I am continuing last week’s article on HB 253 (the tax bill) with two of the main reasons I cannot support the bill.
It is my understanding that if HB 253 passes, all prescription drugs will have sales tax added to the cost. This could make medications, especially for those people on fixed incomes, unaffordable. Also, for those of you who have college students, textbooks would have sales tax added, making college even more expensive.
Myth: HB 253 provides broad based tax relief for Missourians, the first cut in nearly 100 years.

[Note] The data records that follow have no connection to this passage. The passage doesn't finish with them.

Lemma run_rulesValid (op : Operation) (m : Model) :
  rulesValid m -> rulesValid (run op m).
Proof.
  assert (Hsave : preserves rulesValid gameModel.saveGameState).
  { intros m0 [Hr Hst]. rewrite saveGameState_run. split; [exact Hr|].
    now apply storedRules_saved. }
  assert (Hload : preserves rulesValid gameModel.loadGameState).
  { intros m0. apply loadGameState_rulesValid. }
  destruct op; cbn [run]; intros H; try exact H.
  1-10, 12: apply preserves_final; try assumption;
    open_methods; preserve rules_side.
  apply preserves_final; [|exact H].
  unfold ruleEngine.addRule.
  destruct (ruleEngine.validateRule (Some rule)) eqn:Hrule; cbn [negb];
    preserve rules_side.
  intros m0 [Hr Hst]. split; [|exact Hst].
  cbn. apply Forall_app. split; [exact Hr|]. now constructor.
Qed.

Lemma init_rulesValid (st : Storage) :
  Forall valid (storedRules st) ->
  rulesValid (final (gameModel.init (fresh st))).
Proof.
  intros Hst. apply (preserves_final rulesValid).
  - unfold gameModel.init. apply preserves_bind; [|intro].
    + intros m0. apply loadGameState_rulesValid.
    + open_methods. preserve rules_side.
  - split; [constructor | exact Hst].
Qed.

(** ** The score and the log *)

Ltac grown_side :=
  intros ? [? [? ?]]; split;
  [ cbn; lia
  | cbn;
    first [ eexists; eassumption
          | match goal with
            | H : events _ = _ |- _ =>
                rewrite H; rewrite <- app_assoc; eexists; reflexivity
            end ] ].
(** * useSpeechRecognition: a shallow embedding of the speech-recognition hook

    The repository holds two revisions of one React hook:
    - [src/hooks/useSpeechRecognition.ts], the voice-mode revision, which
      restarts the recognizer after an utterance or an error (module [Hook]);
    - a plain revision without the restart logic (module [Part000]).

    The hook is callback wiring around the browser's SpeechRecognition
    object.  The embedding keeps the hook's React state and refs in one
    record, together with what the hook can observe of the platform: the
    recognizer objects it allocated, the timers it scheduled, and the log of
    the method calls it made on recognizers and on the caller's callback.
    Each function of the source is a state transformer of the same name. *)

From Stdlib Require Import NArith String Ascii.
From stdpp Require Import base tactics decidable option list numbers.

Local Open Scope N_scope.
Local Open Scope nat_scope.

(** ** JavaScript strings

    A JavaScript string is a finite sequence of UTF-16 code units; [+] is
    concatenation and a string is truthy exactly when it is not empty. *)

Abbreviation jsstring := (list N).

Definition lit (s : string) : jsstring :=
  N_of_ascii <$> list_ascii_of_string s.

Definition truthy (s : jsstring) : bool :=
  match s with
  | [] => false
  | _ :: _ => true
  end.

(** ECMAScript WhiteSpace and LineTerminator code points: the characters
    that [String.prototype.trim] removes at both ends. *)
Definition isWhiteSpace (c : N) : bool :=
  existsb (N.eqb c)
    [0x9; 0xA; 0xB; 0xC; 0xD; 0x20; 0xA0; 0x1680; 0x2028; 0x2029;
     0x202F; 0x205F; 0x3000; 0xFEFF]%N
  || ((0x2000 <=? c)%N && (c <=? 0x200A)%N).

Fixpoint trimStart (s : jsstring) : jsstring :=
  match s with
  | [] => []
  | c :: s' => if isWhiteSpace c then trimStart s' else s
  end.

Definition trimEnd (s : jsstring) : jsstring := rev (trimStart (rev s)).

Definition trim (s : jsstring) : jsstring := trimEnd (trimStart s).
(* ===== verification/Prelude.v ===== *)
(** * The Cyndi operator: a verification library

    Cyndi is a Kubernetes operator. A CyndiPipeline resource asks for a copy of
    (a part of) the host inventory in the database of an application. For each
    version of a pipeline the operator creates a table and a Kafka connector
    that fills it; the application reads through the view inventory.hosts. When
    the configuration changes the pipeline is refreshed: a new version is filled
    next to the old one, and the view moves once the new table is valid.

    Two controllers work on the same resource, each in a loop of its own:

    - the pipeline controller (cyndipipeline_controller.go) creates versions,
      switches the view and removes what no version needs any more;
    - the validation controller (validation_controller.go) compares the table
      with the inventory and records the outcome in the status.

    They communicate through the status of the resource only.

    ** From code to library

    Paths are relative to src/. A Go function is a definition of the same name;
    a method that changes its receiver returns the new receiver; a function
    that calls the cluster or a database is a program [prog] (Effects.v), and a
    run-time panic is its leaf [Panic]. A Go pair (value, err) is a [result];
    int64 is Z with its wrap-around written out (GoStd.v, [Int64]), float64 is
    the standard library's specification of binary64 (Float.v), a Go string is
    a string of bytes, a map with string keys is a gmap.

    The language and the libraries:

    - Prelude.v: strings, generic lemmas, tactics.
    - GoStd.v, Float.v, GoJson.v, Flags.v: what the code uses of Go's standard
      library: strings, strconv, fmt's verbs for numbers, encoding/json of
      strings, maps and structs, FNV-1a, package flag; [gvalue] is an
      interface{} value. Rounding.v bounds the errors of float64 operations.
    - JsonDecode.v, JsonTotal.v: json.Unmarshal into an interface{}; its fuel is
      enough for every text.
    - Template.v, TemplateTotal.v: the part of text/template that the default
      templates use; its fuel is enough for every text.
    - K8sLib.v: the third-party packages, each as a class of operations with a
      class of laws: status conditions, finalizers, cmp.Equal and cmp.Diff,
      text/template, unstructured objects. [Ref] holds concrete instances, which
      the witnesses and the simulation use. No theorem depends on an instance.

    The parts of the program:

    - Lang.v (controllers/utils/lang.go), Utils.v (controllers/utils/misc.go and
      the hashes of k8s.go).
    - Api.v (api/v1alpha1/cyndipipeline_types.go); State.v (state.go, utils.go):
      the state of a pipeline is computed from its status; Copies.v
      (zz_generated.deepcopy.go, on a store with addresses).
    - Defaults.v, Config.v (controllers/config): the configuration resolved from
      resource, config maps and defaults; database secrets.
    - Effects.v: the calls that leave the process, programs, their runs, and the
      predicate transformer and program logic used in all later files.
    - Database.v, Interface.v (controllers/database; Interface.v has the Go
      interface Database with its contract and the two databases as instances),
      Connect.v (controllers/connect).
    - Iteration.v: the state both controllers share (controllers/iteration.go),
      with controllers/config.go, probes.go, diff.go (NumberNormalizer),
      metrics/metrics.go and the fetching functions of utils/k8s.go. [Libs]
      bundles the classes of K8sLib.v. Reporter.v: the DiffReporter of diff.go.
    - Validate.v (controllers/validate.go), Pipeline.v
      (cyndipipeline_controller.go), Validation.v (validation_controller.go).
      The long method Reconcile is cut at its states: [reconcile_body] is
      everything between setup and Close, [reconcile_new], [reconcile_running],
      [reconcile_valid], [reconcile_invalid] the branches, [start_version],
      [start_table], [start_connector] the steps of the first.
    - Manager.v (main.go, api/v1alpha1/groupversion_info.go, the constructors and
      SetupWithManager of both controllers, registration in metrics.go): the
      start of the process is a program of calls to controller-runtime.

    Models of the surroundings:

    - Sim.v: a small world of resources, connectors, tables and a view, in which
      both controllers run; scenarios evaluated by computation.
    - System.v: any number of runs of both controllers, interleaved call by call
      with each other and with users, over an API server with optimistic locking
      and stale reads.
    - View.v: what the commands of the operator do to the view; Routing.v: how
      controller-runtime delivers events to the two controllers.

    All other files hold theorems: Hashes.v, Rendering.v, StatusUpdate.v,
    Stale.v, Deviation.v, Reconcile.v, ReconcileProps.v, ValidationProps.v,
    Accuracy.v, Typing.v, Converged.v, Connections.v, Setup.v, Termination.v, Writes.v,
    Progress.v and Lifecycle.v.

    ** What the theorems show

    A theorem about [runs p t r] holds for every behaviour of the cluster and
    the databases: [t] is any sequence of calls with any answers, failures
    included, and [r] the outcome. No answer is assumed unless the theorem says
    so.

    - The state machine (State.v, ValidationProps.v): the states in terms of the
      fields; the operations on the status refine the project's state diagram;
      everything either controller writes for a well-formed pipeline stays on
      it; UNKNOWN is unreachable.
    - Concurrency (Writes.v, System.v): every update is made from the version the
      run fetched, and the histories of the resource under any interleaving
      keep the invariants of the state machine.
    - Safety of data (Stale.v, ReconcileProps.v, View.v): while a pipeline lives,
      what its status or a complete answer about the view names is not removed,
      what nothing names is removed; the view moves only to the pipeline's own
      table and only when it is valid or gives up for the first time; the view
      is lost only with the resource, through a failed question about it, or by
      the configured script; new versions are created in a safe order, the
      finalizer goes last.
    - Liveness (Progress.v, Lifecycle.v, Termination.v, Converged.v, Routing.v):
      every run ends after a bounded number of calls; when the calls of an
      iteration succeed, the pipeline moves on towards VALID or to its removal;
      three such iterations take a new pipeline to a served view; nothing is
      written for a converged pipeline; the statuses written wake the controller
      that has to act on them, and so does whatever happens to a connector.
    - Preparation (Setup.v): the outcome of setup on every branch, and the
      configuration in force against its reference definition.
    - Validation (ValidationProps.v, Accuracy.v): where a verdict comes from, and
      that the float64 comparisons decide like exact ones except on equality;
      tables with the same hosts pass. Of the cluster a run of the validation
      controller writes the status only (Writes.v).
    - Deviation (Deviation.v, Connect.v): what the absence of a problem means,
      down to the values of the configuration; when a connector the operator
      created passes; no credentials in connectors; pausing converges.
    - Connectors (Connect.v, Rendering.v): what CreateConnector sends, and what a
      connector of the default template is configured with, from the text of
      the template over its rendering to the decoded JSON.
    - Configuration (Config.v, Hashes.v): errors, where every setting comes
      from, which changes refresh; equal hashes mean equal sources up to a collision of FNV-1a.
    - Queries (Database.v): text of the queries, rotation of the password.
    - Resources, types and errors (Connections.v, Interface.v, Typing.v,
      ReconcileProps.v, StatusUpdate.v, Copies.v): connections are closed, both
      databases meet the contract of their interface, the causes of panics,
      integers fit 64 bits and metrics get the labels they were declared with,
      the status is written when it changed, bounds of the requeue delay, deep
      copies share nothing with their originals.
    - Start of the process (Manager.v, Routing.v): the calls made for every
      spelling of the command line; which events reach which controller.

    Some theorems state what the code does where that is not what it means to
    do: AppConnect_spec, view_stays_up (a failed question about the view),
    no_deviation_sound (an unreadable configuration), config_map_routing,
    requeue_delay_bounds, and the lemmas
    unknown_view_loses_connectors, truncated_results_accepted and
    threshold_rounding.

    ** What is assumed

    A theorem about code that calls a package outside of the repository is
    stated for every instance of its class of operations that satisfies the
    class of laws: [LibsOk] (meta conditions, finalizers, unstructured, go-cmp:
    an empty difference means equality as package cmp documents it, [structural],
    under the options given),
    [TemplateEngineOk] (on the part of the language in Template.v the engine
    renders as documented), [ControllerRuntimeOk] (delivery of events),
    [MetaCopyOk] (deep copies of metadata), [PgViewOk] (the view after create or
    replace view and drop). Each has an instance, in which the witnesses
    evaluate. default_connector_config asks for contents that JSON shows as they
    are, and versions_determine_settings for contents in UTF-8.

    ** Bounds and fuel

    The loops of the program are structural recursions on their lists. Fuel is
    used in the models of Go's libraries only: [Float64.shortest] and
    [Float64.strip], which print a float64 (20 digits, and 17 always suffice);
    the JSON decoder (twice the length of the text, [JsonTotal.value_fuel]); the
    lexer and the parser of templates (lengths of their input, TemplateTotal.v).

    ** Not modelled

    Log messages; the set-up of the test environment (test/, which is no part of
    the operator) and the manifests; the transition times of conditions; the
    field Now of an iteration, which nothing reads. The partly filled values
    that Go returns next to an error are left out where no caller reads them:
    the configuration, the database parameters, the connector next to a failed
    Create. Closing after a panic (defer) is not modelled. A nil map and an
    empty map of settings are the same, as are a nil slice and an empty one; the
    code does not tell them apart. Generated deep copies are modelled on their
    own (Copies.v); elsewhere a copy of a value is the value, which
    deep_copies_independent justifies.

    ** Continuation

    Progress of whole histories in System.v under a fair environment. *)

From Stdlib Require Import ZArith Lia Ascii String.
From stdpp Require Export base tactics list gmap strings option.

#[export] Set Default Goal Selector "!".

(** ** Notations *)

Declare Scope cyndi_scope.
Delimit Scope cyndi_scope with cyndi.

(** Go strings are byte sequences: Rocq strings, whose characters are bytes. *)
Notation "s1 +s+ s2" := (String.append s1 s2)
  (at level 60, right associativity) : cyndi_scope.
#[export] Set Warnings "-notation-overridden,-clear-no-such-hyp".
Open Scope cyndi_scope.

(** ** Tactics *)

(** Case analysis on the scrutinee of a [match] or [if] in the goal. *)
Ltac case_goal :=
  match goal with
  | |- context [match ?x with _ => _ end] => destruct x eqn:?
  end.

(** The same in a hypothesis. *)
Ltac case_hyp H :=
  match type of H with
  | context [match ?x with _ => _ end] => destruct x eqn:?
  end.

(** Boolean equalities of the standard library turned into propositions. *)
Ltac breflect :=
  repeat match goal with
  | H : String.eqb _ _ = true |- _ => apply String.eqb_eq in H
  | H : String.eqb _ _ = false |- _ => apply String.eqb_neq in H
  | H : Z.eqb _ _ = true |- _ => apply Z.eqb_eq in H
  | H : Z.eqb _ _ = false |- _ => apply Z.eqb_neq in H
  | H : Z.ltb _ _ = true |- _ => apply Z.ltb_lt in H
  | H : Z.ltb _ _ = false |- _ => apply Z.ltb_ge in H
  | H : Z.leb _ _ = true |- _ => apply Z.leb_le in H
  | H : Z.leb _ _ = false |- _ => apply Z.leb_gt in H
  | H : (_ && _)%bool = true |- _ => apply Bool.andb_true_iff in H as [? ?]
  | H : (_ || _)%bool = false |- _ => apply Bool.orb_false_iff in H as [? ?]
  | H : negb _ = true |- _ => apply Bool.negb_true_iff in H
  | H : negb _ = false |- _ => apply Bool.negb_false_iff in H
  end.

(** ** Strings *)

Create HintDb cyndi_str discriminated.

#[global] Arguments String.append !_ _ / : simpl nomatch.

Lemma append_nil_r (s : string) : s +s+ EmptyString = s.
Proof. induction s as [|c s IH]; simpl; congruence. Qed.

Lemma append_nil_l (s : string) : EmptyString +s+ s = s.
Proof. done. Qed.

Lemma append_assoc (a b c : string) : (a +s+ b) +s+ c = a +s+ (b +s+ c).
Proof. induction a as [|x a IH]; simpl; congruence. Qed.

Lemma append_inj_l (a b c : string) : a +s+ b = a +s+ c -> b = c.
Proof. induction a as [|x a IH]; simpl; [done|]. intros [= ?]; auto. Qed.

Lemma append_length (a b : string) :
  String.length (a +s+ b) = String.length a + String.length b.
Proof. induction a as [|x a IH]; simpl; congruence. Qed.

Lemma append_inj_r (a b c : string) : a +s+ c = b +s+ c -> a = b.
Proof.
  revert b; induction a as [|x a IH]; intros [|y b]; simpl; intros E; try done.
  - apply (f_equal String.length) in E; simpl in E.
    rewrite append_length in E; lia.
  - apply (f_equal String.length) in E; simpl in E.
    rewrite append_length in E; lia.
  - injection E as -> E. f_equal; auto.
Qed.

Lemma append_eq_nil (a b : string) :
  a +s+ b = EmptyString -> a = EmptyString /\ b = EmptyString.
Proof. destruct a; simpl; [done | discriminate]. Qed.

Create Rewrite HintDb cyndi_strw.
#[export] Hint Rewrite append_nil_l append_nil_r append_assoc append_length : cyndi_strw.
#[export] Hint Resolve append_inj_l append_inj_r : cyndi_str.

(** The pieces of a text one after the other *)
Fixpoint cat (l : list string) : string :=
  match l with [] => EmptyString | s :: l => s +s+ cat l end.

Lemma cat_app (a b : list string) : cat (a ++ b) = cat a +s+ cat b.
Proof. induction a as [|s a IH]; [done|]. cbn [cat app]. by rewrite IH, append_assoc. Qed.

(** The pieces before a text *)
Fixpoint cat_then (l : list string) (k : string) : string :=
  match l with [] => k | s :: l => s +s+ cat_then l k end.

Lemma cat_then_eq (l : list string) (k : string) : cat_then l k = cat l +s+ k.
Proof. induction l as [|s l IH]; [done|]. cbn [cat cat_then]. by rewrite IH, append_assoc. Qed.

(** Bytes of a string, as numbers. *)
Definition byte_of (c : ascii) : Z := Z.of_N (N_of_ascii c).

Lemma byte_of_range (c : ascii) : (0 <= byte_of c < 256)%Z.
Proof. unfold byte_of. pose proof (N_ascii_bounded c). lia. Qed.

(** ** Lists *)

Lemma Forall_filter_bool {A} (f : A -> bool) (P : A -> Prop) (l : list A) :
  Forall P l -> Forall P (List.filter f l).
Proof. induction 1; simpl; [constructor|]. destruct (f x); auto. Qed.

Lemma existsb_eqb_In (l : list string) (s : string) :
  List.existsb (String.eqb s) l = true <-> In s l.
Proof.
  rewrite existsb_exists. split.
  - intros (x & Hx & ->%String.eqb_eq). done.
  - intros H. exists s. by rewrite String.eqb_refl.
Qed.
(* ===== verification/Lang.v ===== *)
(** * controllers/utils/lang.go: helpers on lists, maps and numbers

    The loops of the Go functions are the folds and recursions below; the
    order in which Go ranges over a map is not specified, and the lemmas show
    that no result depends on it (each is given by its lookups). *)

From Stdlib Require Import ZArith Lia String.
From S2P Require Import Prelude GoStd GoJson.

Module Lang.

(** ContainsString *)
Fixpoint ContainsString (l : list string) (s : string) : bool :=
  match l with
  | [] => false
  | v :: l' => if String.eqb v s then true else ContainsString l' s
  end.

(** Abs on int64 *)
Definition Abs (x : Z) : Z := if Z.ltb x 0 then Int64.neg x else x.

(** Difference: the entries of [a] that are not entries of [b] *)
Definition key_set (b : list string) : gset string :=
  fold_left (fun bMap key => {[ key ]} ∪ bMap) b ∅.

Fixpoint not_in (a : list string) (bMap : gset string) (diff : list string)
  : list string :=
  match a with
  | [] => diff
  | key :: a' =>
      if decide (key ∈ bMap) then not_in a' bMap diff
      else not_in a' bMap (diff ++ [key])
  end.

Definition Difference (a b : list string) : list string := not_in a (key_set b) [].

(** Omit *)
Fixpoint is_ignored (k : string) (ignoredKeys : list string) (ignored : bool) : bool :=
  match ignoredKeys with
  | [] => ignored
  | ik :: rest => is_ignored k rest (if String.eqb k ik then true else ignored)
  end.

Definition Omit (value : gmap string string) (ignoredKeys : list string)
  : gmap string string :=
  map_fold (fun k v copy => if is_ignored k ignoredKeys false then copy else <[k := v]> copy)
    ∅ value.

(** Min on int *)
Definition Min (x y : Z) : Z := if Z.ltb x y then x else y.

(** reflect.TypeOf(x).Kind(), in the numbering of package reflect; [None]:
    TypeOf(nil) is a nil interface, whose method call panics. *)
Definition kind (x : gvalue) : option Z :=
  match x with
  | GNil => None
  | GBool _ => Some 1%Z
  | GInt64 _ => Some 6%Z
  | GFloat64 _ => Some 14%Z
  | GMap _ => Some 21%Z
  | GSlice _ => Some 23%Z
  | GString _ => Some 24%Z
  end.

(** IsNumber; [None] is a panic *)
Definition IsNumber (x : gvalue) : option bool :=
  match kind x with
  | Some k => Some (Z.leb 2 k && Z.leb k 16)
  | None => None
  end.

(** Merge: later maps override earlier ones *)
Definition merge_into (result inst : gmap string string) : gmap string string :=
  map_fold (fun k v r => <[k := v]> r) result inst.

Definition Merge (maps : list (gmap string string)) : gmap string string :=
  fold_left merge_into maps ∅.

(** ** Lemmas *)

Lemma ContainsString_spec (l : list string) (s : string) :
  ContainsString l s = true <-> s ∈ l.
Proof.
  induction l as [|v l IH]; simpl; [by rewrite elem_of_nil|].
  rewrite elem_of_cons. destruct (String.eqb_spec v s) as [->|N]; [naive_solver|].
  rewrite IH. naive_solver.
Qed.

Lemma ContainsString_false (l : list string) (s : string) :
  ContainsString l s = false <-> s ∉ l.
Proof. rewrite <- Bool.not_true_iff_false, ContainsString_spec. done. Qed.

Lemma Abs_nonneg (x : Z) :
  Int64.in_range x -> x <> Int64.min_value -> Abs x = Z.abs x.
Proof.
  intros R N. unfold Abs, Int64.neg. destruct (Z.ltb_spec x 0); [|lia].
  rewrite Int64.wrap_id; [lia|].
  unfold Int64.in_range, Int64.min_value, Int64.max_value in *. lia.
Qed.

Lemma elem_of_key_set (b : list string) (s : string) : s ∈ key_set b <-> s ∈ b.
Proof.
  unfold key_set. enough (H : forall acc : gset string,
    s ∈ fold_left (fun bMap key => {[ key ]} ∪ bMap) b acc <-> s ∈ b \/ s ∈ acc).
  { rewrite H. set_solver. }
  induction b as [|k b IH]; intros acc; simpl; [set_solver|].
  rewrite IH. set_solver.
Qed.

Lemma not_in_filter (a : list string) (bm : gset string) (d : list string) :
  not_in a bm d = d ++ filter (fun k => k ∉ bm) a.
Proof.
  revert d; induction a as [|k a IH]; intros d; simpl; [by rewrite app_nil_r|].
  rewrite filter_cons. destruct (decide (k ∈ bm)) as [H|H].
  - rewrite IH, decide_False; [done | by intros ?].
  - rewrite IH, <- app_assoc, decide_True; done.
Qed.

(** [Difference] as a filter, with multiplicities and order kept. *)
Lemma Difference_filter (a b : list string) :
  Difference a b = filter (fun k => k ∉ b) a.
Proof.
  unfold Difference. rewrite not_in_filter. simpl. apply list_filter_iff.
  intros k. by rewrite elem_of_key_set.
Qed.

Lemma elem_of_Difference (a b : list string) (k : string) :
  k ∈ Difference a b <-> k ∈ a /\ k ∉ b.
Proof. rewrite Difference_filter, list_elem_of_filter. naive_solver. Qed.

Lemma is_ignored_spec (k : string) (ks : list string) (i : bool) :
  is_ignored k ks i = true <-> i = true \/ k ∈ ks.
Proof.
  revert i; induction ks as [|x ks IH]; intros i; simpl; [set_solver|].
  rewrite IH, elem_of_cons.
  destruct (String.eqb_spec k x); destruct i; naive_solver.
Qed.

Lemma lookup_Omit (m : gmap string string) (ks : list string) (k : string) :
  Omit m ks !! k = if decide (k ∈ ks) then None else m !! k.
Proof.
  unfold Omit. induction m as [|x v m Hx Hf IH] using map_first_key_ind; simpl.
  { rewrite map_fold_empty, lookup_empty. by case_decide. }
  rewrite map_fold_insert_first_key by done.
  destruct (is_ignored x ks false) eqn:I.
  - rewrite IH. case_decide; [done|].
    apply is_ignored_spec in I as [?|I]; [done|].
    rewrite lookup_insert_ne; [done | by intros ->].
  - destruct (decide (x = k)) as [->|N].
    + rewrite !lookup_insert_eq. case_decide as D; [|done].
      assert (is_ignored k ks false = true) by (apply is_ignored_spec; auto). congruence.
    + rewrite !lookup_insert_ne by done. done.
Qed.

(** [Omit] only looks at the keys that are kept. *)
Lemma Omit_insert_ignored (m : gmap string string) (ks : list string) (k v : string) :
  k ∈ ks -> Omit (<[k := v]> m) ks = Omit m ks.
Proof.
  intros H. apply map_eq. intros j. rewrite !lookup_Omit. case_decide; [done|].
  rewrite lookup_insert_ne; [done | by intros ->].
Qed.

Lemma merge_into_union (r i : gmap string string) : merge_into r i = i ∪ r.
Proof.
  unfold merge_into. induction i as [|k v m Hk Hf IH] using map_first_key_ind.
  - by rewrite map_fold_empty, (left_id_L ∅ (∪)).
  - rewrite map_fold_insert_first_key by done. rewrite IH. by rewrite insert_union_l.
Qed.

(** A key of the result of [Merge] has the value of the last map that has it. *)
Lemma lookup_Merge_snoc (maps : list (gmap string string)) (m : gmap string string) (k : string) :
  Merge (maps ++ [m]) !! k = match m !! k with Some v => Some v | None => Merge maps !! k end.
Proof.
  unfold Merge. rewrite fold_left_app. simpl. rewrite merge_into_union, lookup_union.
  destruct (m !! k), (fold_left merge_into maps ∅ !! k); done.
Qed.

Lemma Merge_nil : Merge [] = ∅.
Proof. done. Qed.

End Lang.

Fact: Missouri has implemented a number of significant tax reforms over the last 35 years, starting with the Hancock Amendment to Missouri’s Constitution in 1980, which limits growth in state revenue and provides refunds to taxpayers when state revenue grows faster than the limit allows. During the height of economic growth in the late 1990s, Missouri refunded more than $995 million to taxpayers due to the Hancock Amendment.
In addition, Missouri approved a number of tax reductions over the last twenty years that combined to reduce state revenue by about $1 billion annually. These reductions included the following: Elimination of the state general revenue sales tax on groceries in 1997; Increases of the personal exemption and dependent deduction for state income tax in 1998; In conjunction with federal law, Missouri repealed state taxes on estates/inheritance in 2001; Elimination of the state income tax on Social Security and Public Pensions for those who rely solely on that income in their retirement in 2007; and Eliminated the corporate franchise tax in 2011.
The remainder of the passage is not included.